- **GOAL OF THE EXERCISE**
Report every line of the data where the string "BACnetTime" appears.

- **RECORDS TO USE**
(** Opening and closing tags are consumed exactly by the
    matching [Expect] function, and rejected by the other one. *)
Theorem constructed_tag_roundtrip (t : Z) (pre rest : bytes) (Ht : is_u8 t) :
  ExpectOpeningTag (pre ++ EncodeOpeningTag t ++ rest) (len pre) t =
    Ok (len pre + len (EncodeOpeningTag t)) ∧
  ExpectClosingTag (pre ++ EncodeClosingTag t ++ rest) (len pre) t =
    Ok (len pre + len (EncodeClosingTag t)) ∧
  ExpectOpeningTag (pre ++ EncodeClosingTag t ++ rest) (len pre) t =
    Err Encoding_ErrDecodeFailure ∧
  ExpectClosingTag (pre ++ EncodeOpeningTag t ++ rest) (len pre) t =
    Err Encoding_ErrDecodeFailure.
Proof.
  rewrite EncodeOpeningTag_eq, EncodeClosingTag_eq by done.
  pose proof (tag_number_bytes_pos t 1 6 (negb (t <=? 14))).
  pose proof (tag_number_bytes_pos t 1 7 (negb (t <=? 14))).
  unfold ExpectOpeningTag, ExpectClosingTag.
  split_and!; (rewrite guard_true by (rewrite negb_true_iff, Z.leb_gt; len_lia));
    rewrite slice_from_app by done; cbn [mbind result_bind];
    rewrite ParseTag_constructed by auto; cbn; rewrite ?Z.eqb_refl; done.
Qed.

Lemma constructed_tag_roundtrip_witness :
  ExpectOpeningTag [0x3E; 1] 0 3 = Ok 1 ∧ ExpectClosingTag [0x3E; 1] 0 3 = Err Encoding_ErrDecodeFailure.
Proof.
  pose proof (constructed_tag_roundtrip 3 [] [1] ltac:(done)) as (H1 & _ & _ & H4).
  split; [exact H1|exact H4].
Defined.
Definition EncodeBitStringValue (v : BitString) : res bytes :=
  let n := len (Bits v) in
  if n =? 0 then mret [0]
  else
    let numBytes := (n + 7) / 8 in
    let unused := numBytes * 8 - n in
    data ← make_bytes numBytes;
    data ← EncodeBitStringValue_loop (Bits v) 0 data;
    mret (u8 unused :: data).

Definition DecodeBitStringValue_bit (dataBytes : bytes) (i : Z) : res bool :=
  x ← index dataBytes (i / 8);
  mret (Z.land (x ≫ (7 - i mod 8)) 1 =? 1).

Definition DecodeBitStringValue (raw : bytes) : res BitString :=
  guard_err (negb (len raw =? 0)) Encoding_ErrDecodeFailure;;
  unused ← index raw 0;
  dataBytes ← slice_from raw 1;
  guard_err (negb (7 <? unused)) Encoding_ErrDecodeFailure;;
  let totalBits := len dataBytes * 8 - unused in
  guard_err (negb (totalBits <? 0)) Encoding_ErrDecodeFailure;;
  bits ← mapM (DecodeBitStringValue_bit dataBytes) (seqZ 0 totalBits);
  mret (mkBitString bits).

Definition ResultFlagsFromBitString (v : BitString) : bool * bool * bool :=
  let get := fun i => default false (Bits v !! i) in
  (get 0%nat, get 1%nat, get 2%nat).

(** * Dates and times *)

Record BACnetDate : Set := mkDate { Year : Z; Month : Z; Day : Z; Weekday : Z }.
Record BACnetTime : Set := mkTime { Hour : Z; Minute : Z; Second : Z; Hundredths : Z }.
Record BACnetDateTime : Set := mkDateTime { Date : BACnetDate; Time_ : BACnetTime }.

Definition BACnetDateUnspecified : Z := 255.

Definition EncodeDateValue (v : BACnetDate) : res bytes :=
  yearByte ←
    (if Year v =? BACnetDateUnspecified then mret 255
     else
       guard_err (negb (Year v <? 1900)) Encoding_ErrEncodeFailure;;
       let encoded := u16 (Year v - 1900) in
       guard_err (negb (254 <? encoded)) Encoding_ErrEncodeFailure;;
       mret (u8 encoded));
  mret [yearByte; Month v; Day v; Weekday v].

Definition DecodeDateValue (raw : bytes) : res BACnetDate :=
  guard_err (negb (negb (len raw =? 4))) Encoding_ErrDecodeFailure;;
  b0 ← index raw 0;
  let year := if b0 =? 255 then BACnetDateUnspecified else u16 (b0 + 1900) in
  b1 ← index raw 1; b2 ← index raw 2; b3 ← index raw 3;
  mret (mkDate year b1 b2 b3).

Definition EncodeTimeValue (v : BACnetTime) : bytes :=
  [Hour v; Minute v; Second v; Hundredths v].
Definition DecodeTimeValue (raw : bytes) : res BACnetTime :=
  guard_err (negb (negb (len raw =? 4))) Encoding_ErrDecodeFailure;;
  b0 ← index raw 0; b1 ← index raw 1; b2 ← index raw 2; b3 ← index raw 3;
  mret (mkTime b0 b1 b2 b3).

Definition AppTagDate : Z := 10.
Definition AppTagTime : Z := 11.

Definition EncodeDateTimeValue (v : BACnetDateTime) : res bytes :=
  dateBytes ← EncodeDateValue (Date v);
  let timeBytes := EncodeTimeValue (Time_ v) in
  mret (EncodeApplicationPrimitive AppTagDate dateBytes ++
        EncodeApplicationPrimitive AppTagTime timeBytes).

Definition DecodeDateTimeValue (raw : bytes) : res BACnetDateTime :=
  '(_, dateBytes, next) ← rewrap Encoding_ErrDecodeFailure
    (DecodeExpectedApplicationPrimitive raw 0 AppTagDate);
  date ← DecodeDateValue dateBytes;
  '(_, timeBytes, end_) ← rewrap Encoding_ErrDecodeFailure
    (DecodeExpectedApplicationPrimitive raw next AppTagTime);
  guard_err (negb (negb (end_ =? len raw))) Encoding_ErrDecodeFailure;;
  t ← DecodeTimeValue timeBytes;
  mret (mkDateTime date t).

(** * Integers: lemmas *)

Lemma len_4_inv {A} (l : list A) : len l = 4 → ∃ a b c d, l = [a; b; c; d].
Proof.
  intros H. do 4 (destruct l as [|? l]; [by cbv in H|]).
  destruct l; [by eauto|len_lia].
Qed.

Lemma len_upto_4 {A} (l : list A) : 0 < len l <= 4 →
  (∃ a, l = [a]) ∨ (∃ a b, l = [a; b]) ∨ (∃ a b c, l = [a; b; c]) ∨ (∃ a b c d, l = [a; b; c; d]).
Proof.
  intros H. destruct l as [|a [|b [|c [|d [|e l]]]]]; [|eauto 8..|]; len_lia.
Qed.

Lemma unsigned_step out b :
  0 <= out < 2^24 → is_u8 b → Z.lor (u32 (out ≪ 8)) b = out * 256 + b.
Proof.
  intros. rewrite Z.shiftl_mul_pow2, u32_id by zlia.
  apply (lor_add_disjoint _ _ 8); zlia.
Qed.

Lemma signed_step out b :
  -2^23 <= out < 2^23 → is_u8 b → Z.lor (i32 (out ≪ 8)) b = out * 256 + b.
Proof.
  intros. rewrite Z.shiftl_mul_pow2, i32_id by zlia.
  apply (lor_add_disjoint _ _ 8); zlia.
Qed.

Definition signed_top (b0 : Z) : Z := if b0 <? 128 then 0 else -1.

Lemma sign_test b0 : is_u8 b0 →
  (if negb (Z.land b0 0x80 =? 0) then -1 else 0) = signed_top b0.
Proof.
  intros H. unfold signed_top. revert b0 H.
  apply (byte_forall_eq (fun b0 => if negb (Z.land b0 128 =? 0) then -1 else 0)
    (fun b0 => if b0 <? 128 then 0 else -1)). by vm_compute.
Qed.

- **EXPECTED ANSWER**
Record BACnetTime : Set := mkTime { Hour : Z; Minute : Z; Second : Z; Hundredths : Z }.
Record BACnetDateTime : Set := mkDateTime { Date : BACnetDate; Time_ : BACnetTime }.
Definition EncodeTimeValue (v : BACnetTime) : bytes :=
Definition DecodeTimeValue (raw : bytes) : res BACnetTime :=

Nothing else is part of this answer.